On Easter weekend many Capetonians indulge in pickled fish oblivious as to where the tradition originates from.
Pickled Fish is such a tradition at the Cape, and interestingly it is very popular at Easter time. Some say that is was made to feed the masses on Good Friday after the three hour church service in the morning, while others say this is not so as the dish is very popular with our Muslim brethren. That said, few Cape homes would not have their own recipe for "kerrievis" as pickling was a popular way of preserving fish in the days before refrigerators.
Some say they simply follow the accepted custom because it was passed down by their parents. Others prepare this delicacy because they consider eating meat on Good Friday as "unholy". Whatever the reason, the spirit of the pickled fish tradition is as alive as the aromatic smell of masala, spices and fried fish that fill numerous homes.
Often served as a first course with bread and butter, pickled fish is served as a main course with a salad of potato and accompanied by some dressed lettuce leaves.

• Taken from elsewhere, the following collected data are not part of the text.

(* ===== verification/GatewayDispatch.v ===== *)
(** * GatewayDispatch: from a request to a backend

    The handlers of [POST /v1/chat/completions] ([handlers/chat.rs]) and of
    [POST /v1/messages] ([handlers/messages.rs]): their guards, the choice of a provider,
    the fallback and the records of the circuit breakers.  Backends, the curator and the
    clock are the class [Backends]; what a backend answers may depend on how many calls
    were made before.  Metrics, cost events and the request log are left out.

    Before them, what a handler computes from the request: [smart_router.rs] (defaults layered
    under what the client asked for), the pre-classifier and the outcome of [router.rs], the
    headers ([slot_passthrough.rs], [handlers/chat.rs]) and the estimate of
    [token_counter.rs].  The curator that classifies the remaining queries is a parameter. *)

From S2P Require Import Prelude Text GatewayTypes Translate AnthropicStream Breaker RateLimit.

#[local] Open Scope nat_scope.

(** * Parameters, reasoning and size of a chat request *)

(** ** Configuration *)

Record AliasTarget := mkAlias {
  provider : ustr;
  model : ustr;
  fallback_provider : option ustr;
  fallback_model : option ustr;
  temperature_default : option N;
  max_tokens_default : option N;
  vision_capable : bool }.

Record AgentAwareParams := mkAgentParams {
  ap_temperature : option N; ap_max_tokens : option N; alias_override : option ustr }.

(** ** Defaults *)

Definition with_temperature (r : ChatCompletionRequest) (t : option N) : ChatCompletionRequest :=
  mkRequest (req_model r) (req_messages r) (req_max_tokens r) t (req_stream r) (req_top_p r)
    (req_top_k r) (req_min_p r) (req_presence_penalty r) (req_stop r) (req_tools r)
    (req_tool_choice r) (req_chat_template_kwargs r).
Definition with_max_tokens (r : ChatCompletionRequest) (n : option N) : ChatCompletionRequest :=
  mkRequest (req_model r) (req_messages r) n (req_temperature r) (req_stream r) (req_top_p r)
    (req_top_k r) (req_min_p r) (req_presence_penalty r) (req_stop r) (req_tools r)
    (req_tool_choice r) (req_chat_template_kwargs r).
Definition with_kwargs (r : ChatCompletionRequest) (k : option json) : ChatCompletionRequest :=
  mkRequest (req_model r) (req_messages r) (req_max_tokens r) (req_temperature r) (req_stream r)
    (req_top_p r) (req_top_k r) (req_min_p r) (req_presence_penalty r) (req_stop r) (req_tools r)
    (req_tool_choice r) k.
Definition with_model (r : ChatCompletionRequest) (m : ustr) : ChatCompletionRequest :=
  mkRequest m (req_messages r) (req_max_tokens r) (req_temperature r) (req_stream r) (req_top_p r)
    (req_top_k r) (req_min_p r) (req_presence_penalty r) (req_stop r) (req_tools r)
    (req_tool_choice r) (req_chat_template_kwargs r).
Definition with_stream (r : ChatCompletionRequest) (s : option bool) : ChatCompletionRequest :=
  mkRequest (req_model r) (req_messages r) (req_max_tokens r) (req_temperature r) s (req_top_p r)
    (req_top_k r) (req_min_p r) (req_presence_penalty r) (req_stop r) (req_tools r)
    (req_tool_choice r) (req_chat_template_kwargs r).

(** A value of the client, or the first default there is. *)
Definition or_else {A} (a b : option A) : option A := match a with Some x => Some x | None => b end.

Definition smart_apply (request : ChatCompletionRequest) (alias : AliasTarget)
    (agent_params : option AgentAwareParams) : option ustr * ChatCompletionRequest :=
  let override := p ← agent_params; alias_override p in
  let request :=
    match req_temperature request with
    | Some _ => request
    | None =>
        match (p ← agent_params; ap_temperature p), temperature_default alias with
        | Some t, _ | None, Some t => with_temperature request (Some t)
        | None, None => request
        end
    end in
  let request :=
    match req_max_tokens request with
    | Some _ => request
    | None =>
        match (p ← agent_params; ap_max_tokens p), max_tokens_default alias with
        | Some n, _ | None, Some n => with_max_tokens request (Some n)
        | None, None => request
        end
    end in
  (override, request).
(* ===== verification/GatewayProps.v ===== *)
(** * GatewayProps: what the gateway does with a chat request

    Which calls a request leads to, what they carry, and what the guards keep away from the
    backends. *)

From S2P Require Import Prelude Text GatewayTypes Translate AnthropicStream Breaker RateLimit GatewayDispatch.

#[local] Open Scope nat_scope.

Section props.
Context `{Backends} (config : GatewayConfig).

(** The calls made between two states. *)
Definition new_calls (g g' : gw) : list (ustr * ChatCompletionRequest) := drop (length (g_calls g)) (g_calls g').

(** ** The calls of one attempt *)

(** A step that makes the calls [l], in order. *)
Definition makes (g g' : gw) (l : list (ustr * ChatCompletionRequest)) : Prop := g_calls g' = g_calls g ++ l.

Lemma makes_nil g g' : g_calls g' = g_calls g → makes g g' [].
Proof. unfold makes. by rewrite app_nil_r. Qed.
Lemma makes_trans g1 g2 g3 l1 l2 : makes g1 g2 l1 → makes g2 g3 l2 → makes g1 g3 (l1 ++ l2).
Proof. unfold makes. intros H1 H2. by rewrite H2, H1, app_assoc. Qed.
Lemma makes_new g g' l : makes g g' l → new_calls g g' = l.
Proof. unfold makes, new_calls. intros ->. apply drop_app_length. Qed.

Lemma gw_allow_calls p g : g_calls (gw_allow config p g).2 = g_calls g.
Proof. unfold gw_allow. cbn. by destruct (reg_should_allow _ _ _ _). Qed.
Lemma rate_check_calls ip g : g_calls (rate_check config ip g).2 = g_calls g.
Proof. unfold rate_check. cbn. by destruct (check_and_increment _ _ _ _). Qed.
Lemma rate_check_breakers ip g : g_breakers (rate_check config ip g).2 = g_breakers g.
Proof. unfold rate_check. cbn. by destruct (check_and_increment _ _ _ _). Qed.
Lemma record_outcome_calls {A} p (r : result A ApiError) g : g_calls (record_outcome config p r g) = g_calls g.
Proof. by destruct r as [|[]]. Qed.
Lemma record_primary_calls p e g : g_calls (record_primary config p e g) = g_calls g.
Proof. by destruct e. Qed.

(** An attempt makes at most one call, to its provider, with its model. *)
Lemma try_provider_makes body p m is_stream slot g :
  ∃ l, makes g (try_provider config body p m is_stream slot g).2 l
       ∧ (l = [] ∨ l = [(p, with_model body m)]).
Proof.
  unfold try_provider. pose proof (gw_allow_calls p g) as Hc.
  destruct (gw_allow config p g) as [allowed g1]. cbn [snd] in Hc.
  destruct allowed; cbn [negb]; [|exists []; split; [by apply makes_nil|by left]].
  destruct (enable_slot_passthrough _ && _).
  - unfold try_provider_with_slot. destruct (negb _); [exists []; split; [by apply makes_nil|by left]|].
    destruct (request_to_value _); [|exists []; split; [by apply makes_nil|by left]].
    exists [(p, with_model body m)]. split; [|by right].
    destruct (post _ _ _) as [[st bs]|]; [|unfold makes; cbn; by rewrite Hc].
    destruct (negb _); [unfold makes; cbn; by rewrite Hc|].
    destruct is_stream; [unfold makes; cbn; by rewrite Hc|].
    destruct bs; unfold makes; cbn; by rewrite Hc.
  - destruct (negb (pool p)); [exists []; split; [by apply makes_nil|by left]|].
    exists [(p, with_model body m)]. split; [|by right]. destruct is_stream; unfold makes; cbn; by rewrite Hc.
Qed.

(** A dispatch calls the primary, and the fallback only where there is no image. *)
Lemma dispatch_makes body alias is_stream slot image g :
  ∃ l1 l2, makes g (dispatch_with_fallback config body alias is_stream slot image g).2 (l1 ++ l2)
    ∧ (l1 = [] ∨ l1 = [(provider alias, with_model body (model alias))])
    ∧ (l2 = [] ∨ image = false ∧ ∃ fb, fallback_provider alias = Some fb
                                       ∧ l2 = [(fb, with_model body (fb_model_of alias))]).
Proof.
  unfold dispatch_with_fallback.
  destruct (try_provider_makes body (provider alias) (model alias) is_stream slot g) as (l1 & H1 & Hl1).
  destruct (try_provider config body (provider alias) (model alias) is_stream slot g) as [r g1]. cbn [snd] in H1.
  assert (Hstop : ∀ g', g_calls g' = g_calls g1 → makes g g' (l1 ++ [])).
  { intros g' E. eapply makes_trans; [exact H1|by apply makes_nil]. }
  exists l1. destruct r as [[resp usage]|e]; [exists []; split_and!; [by apply Hstop|done|by left]|].
  destruct (negb (is_backend_error e)); [exists []; split_and!; [by apply Hstop|done|by left]|].
  pose proof (record_primary_calls (provider alias) e g1) as Hrp.
  destruct image; [exists []; split_and!; [by apply Hstop|done|by left]|].
  destruct (fallback_provider alias) as [fb|] eqn:Efb;
    [|exists []; split_and!; [by apply Hstop|done|by left]].
  destruct (try_provider_makes body fb (fb_model_of alias) is_stream slot
              (record_primary config (provider alias) e g1)) as (l2 & H2 & Hl2).
  destruct (try_provider config body fb (fb_model_of alias) is_stream slot _) as [r2 g2]. cbn [snd] in H2.
  exists l2. assert (Hm : makes g g2 (l1 ++ l2)).
  { eapply makes_trans; [exact H1|]. unfold makes in *. by rewrite H2, Hrp. }
  split_and!; [by destruct r2 as [[]|]|done|].
  destruct Hl2 as [->| ->]; [by left|right; split; [done|by exists fb]].
Qed.

(** ** What a forwarded request keeps of the client's *)

Definition kept {A} (client forwarded : option A) : Prop := ∀ x, client = Some x → forwarded = Some x.

Record keeps (client r : ChatCompletionRequest) : Prop := mkKeeps {
  keeps_messages : req_messages r = req_messages client;
  keeps_stream : req_stream r = req_stream client;
  keeps_stop : req_stop r = req_stop client;
  keeps_tools : req_tools r = req_tools client;
  keeps_choice : req_tool_choice r = req_tool_choice client;
  keeps_max_tokens : kept (req_max_tokens client) (req_max_tokens r);
  keeps_temperature : kept (req_temperature client) (req_temperature r);
  keeps_top_p : kept (req_top_p client) (req_top_p r);
  keeps_top_k : kept (req_top_k client) (req_top_k r);
  keeps_min_p : kept (req_min_p client) (req_min_p r);
  keeps_presence : kept (req_presence_penalty client) (req_presence_penalty r)
}.

(** The template flag of a request: what the client set, or the resolved reasoning. *)
Definition thinking_flag (r : ChatCompletionRequest) : option json :=
  kw ← req_chat_template_kwargs r; json_get kw ENABLE_THINKING.

Lemma smart_apply_keeps body alias params : keeps body (smart_apply body alias params).2
  ∧ req_chat_template_kwargs (smart_apply body alias params).2 = req_chat_template_kwargs body
  ∧ req_model (smart_apply body alias params).2 = req_model body.
Proof.
  unfold smart_apply. destruct body as [a b c d e f g h i j k l m]; cbn.
  destruct d, (params ≫= ap_temperature), (temperature_default alias),
    c, (params ≫= ap_max_tokens), (max_tokens_default alias);
    (split_and!; [split; cbn; try done; intros ? [= ->]; done|done|done]).
Qed.

Lemma apply_reasoning_keeps body reasoning vision : keeps body (apply_reasoning body reasoning vision)
  ∧ req_model (apply_reasoning body reasoning vision) = req_model body
  ∧ thinking_flag (apply_reasoning body reasoning vision)
    = Some (default (JBool reasoning) (thinking_flag body)).
Proof.
  unfold apply_reasoning, apply_mode_sampling.
  destruct (mode_preset _) as [[[[p1 p2] p3] p4] p5]. unfold set_enable_thinking.
  destruct body as [a b c d e f g h i j k l kw]. cbn.
  destruct kw as [[| | | | |map]|]; cbn;
    (split_and!; [split; cbn; try done; intros ? ->; done|done|]); try done.
  unfold thinking_flag. cbn. destruct (obj_get ENABLE_THINKING map) eqn:E; cbn; [done|]. apply obj_get_insert.
Qed.

Lemma keeps_trans a b c : keeps a b → keeps b c → keeps a c.
Proof.
  intros [A1 A2 A3 A4 A5 A6 A7 A8 A9 A10 A11] [B1 B2 B3 B4 B5 B6 B7 B8 B9 B10 B11].
  split; try congruence; unfold kept in *; eauto.
Qed.
Lemma keeps_model a b m : keeps a b → keeps a (with_model b m).
Proof. intros []. split; done. Qed.

(** A prepared request: which guards it has passed. *)
Lemma chat_prepare_Ok headers body g r alias image :
  chat_prepare config headers body g = Ok (r, alias, image) →
  image = existsb message_has_image (req_messages body)
  ∧ keeps body r
  ∧ thinking_flag r = Some (default (JBool (resolve_axis config headers body image g).1) (thinking_flag body))
  ∧ (image = true → vision_capable alias = true)
  ∧ (∃ a, aliases config !! a = Some alias)
  ∧ too_many_tools config (req_tools body) = None
  ∧ over_cap config body (resolve_axis config headers body image g).1 image = None.
Proof.
  unfold chat_prepare. destruct (too_many_tools config (req_tools body)); [done|].
  set (im := existsb message_has_image (req_messages body)).
  set (re := (resolve_axis config headers body im g).1).
  destruct (over_cap config body re im) eqn:Ecap; [done|].
  destruct (find_alias config (req_model body)) as [al|] eqn:Eal; cbn [result_bind]; [|done].
  set (params := (take 256 <$> x_feature_id headers) ≫= λ fid, gateway config !! fid).
  pose proof (smart_apply_keeps body al params) as (K1 & K2 & K3).
  destruct (smart_apply body al params) as [override body'] eqn:Esa. cbn [snd] in *.
  destruct (match override with Some o => find_alias config o | None => Ok al end) as [eff|] eqn:Eeff;
    cbn [result_bind]; [|done].
  destruct (im && negb (vision_capable eff)) eqn:Ev; [done|]. intros [= <- <- <-].
  destruct (apply_reasoning_keeps body' re im) as (R1 & R2 & R3). fold re. split_and!; try done.
  - by eapply keeps_trans.
  - rewrite R3. unfold thinking_flag. by rewrite K2.
  - intros Him. rewrite Him in Ev. by destruct (vision_capable eff).
  - unfold find_alias in Eal, Eeff.
    destruct override as [o|]; [|injection Eeff as <-].
    + destruct (aliases config !! o) as [t|] eqn:E; [|done]. injection Eeff as <-. by exists o.
    + destruct (aliases config !! req_model body) as [t|] eqn:E; [|done]. injection Eal as <-. eauto.
Qed.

Pickled Fish Recipe (Serves 4)
400g - 500g hake, kabeljou or any other firm white fish available
2t (10ml) Seasoned Sea Salt
2T (30ml) flour
2 onions, finely sliced into rings
½ cup (125ml) water
½ cup (125ml) cider or white wine vinegar
1t (5ml) turmeric
1t (5ml) Seasoned Sea Salt
1 x 200ml Yogurt with 1T curry mix
Cut the fish into bite sized pieces and season with salt. Heat oil in a frying pan, coat the fish in flour and fry for about ten minutes or until cooked. Set aside. Combine the onions, vinegar, water, turmeric and salt in a saucepan and bring to the boil. Place cooled fish in a deep casserole or large jar and pour the sauce over. Refrigerate for 24 hours. Serve with curried yoghurt and fresh coriander.